* _Work to complete_
Please give back word for word the lines below, from the first one through the one with "([ApiError.ErrorHandler]).".
************
(* ===== verification/SessionApi.v ===== *)
(** * Session endpoints: [internal/handlers/testing/routes.go]

    The handlers of [/sessions] that act on the two session stores only: the
    session's life, its flags, the uploaded catalog, the runs and the CSV
    report.  A handler is a program over the stores ([prog] of [Manager.v])
    that returns a response or the error Fiber's error handler turns into one
    ([ApiError.ErrorHandler]).

    Fiber gives a handler the path parameters, the query and the decoded
    body: a request is a record of them ([None]: [BodyParser] failed). *)
From stdpp Require Import prelude gmap list strings.
From S2P Require Import Prelude GoStrings Json ApiError Latency SessionTypes StateStore Redis SessionRedis Mongo Manager.
Local Open Scope string_scope.

(** The JSON bodies of the responses, before encoding. *)
Inductive body :=
  | BSession (s : Session)
  | BSessionInfo (s : Session) (catalog : option CatalogState) (preorder : option PreorderState)
  | BSessions (l : list Session) (page page_size total : Z)
  | BRunSearch (bap_id session_id : string) (runs : list (string * string * Z))
  | BDeleted (n : Z)
  | BCatalog (session_id catalog_status : string)
  | BRuns (l : list Run)
  | BRun (r : Run)
  | BStopped (run_id : string)
  | BCsv (filename text : string)
  | BNoContent.

Record response := mkResponse { rs_status : Z; rs_body : body }.
Abbreviation answer := (result error response).
Definition ok (b : body) : answer := Ok (mkResponse 200 b).
Definition fail (e : CustomError) : answer := Err (ECustom e).

Record createSessionRequest := mkCreate {
  cr_BPPID : string;
  cr_BPPURI : string;
  cr_CoreVersion : option string;
  cr_Domain : option string;
}.

(** A path, with what it carries. *)
Inductive request (B : Type) :=
  | SearchRuns (bap_id bpp_id session_id : string) (limit : Z)
  | ListSessions (bpp_id : string) (page page_size : Z)
  | PostSession (req : option createSessionRequest)
  | ClearSessions (bpp_id : string)
  | GetSessionById (id : string)
  | DeleteSessionById (id : string)
  | PutVerification (id : string) (enabled : option (option bool))
  | PutErrorInjection (id : string) (enabled : option (option bool))
  | PutCatalog (id : string) (on_search : option (option B))
  | ListRuns (id : string)
  | GetRunById (id run_id : string)
  | StopRunOf (id run_id : string)
  | SessionReport (id : string).
Arguments SearchRuns {B}.
Arguments ListSessions {B}.
Arguments PostSession {B}.
Arguments ClearSessions {B}.
Arguments GetSessionById {B}.
Arguments DeleteSessionById {B}.
Arguments PutVerification {B}.
Arguments PutErrorInjection {B}.
Arguments PutCatalog {B}.
Arguments ListRuns {B}.
Arguments GetRunById {B}.
Arguments StopRunOf {B}.
Arguments SessionReport {B}.

(** The settings the handlers read. *)
Record settings := mkSettings { cfg_CoreVersion : string; cfg_Domain : string; cfg_ttl : Z }.

Definition required (msg : string) : CustomError := NewCustomError 400 "REQUIRED_FIELDS_4001" msg.

Section Handlers.
Context {B : Type} `{MongoServer B, JsonCodec B}.
Variable cfg : settings.

Definition searchLatestRuns (bap bpp session_id : string) (limit : Z) : prog B answer :=
  let bapID := trim_space bap in
  let bapID := if bapID =? "" then trim_space bpp else bapID in
  if bapID =? "" then Ret (fail (required "bap_id query parameter is required"))
  else
    let sessionID := trim_space session_id in
    let limit := (if (limit <? 1) || (100 <? limit) then 20 else limit)%Z in
    let! runs := Manager_SearchLatestRuns bapID sessionID limit in
    Ret (ok (BRunSearch bapID sessionID ((λ r, (r_ID r, r_SessionID r, r_RPS r)) <$> runs))).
************
* _Exercise response_
(* ===== verification/SessionApi.v ===== *)
(** * Session endpoints: [internal/handlers/testing/routes.go]

    The handlers of [/sessions] that act on the two session stores only: the
    session's life, its flags, the uploaded catalog, the runs and the CSV
    report.  A handler is a program over the stores ([prog] of [Manager.v])
    that returns a response or the error Fiber's error handler turns into one
    ([ApiError.ErrorHandler]).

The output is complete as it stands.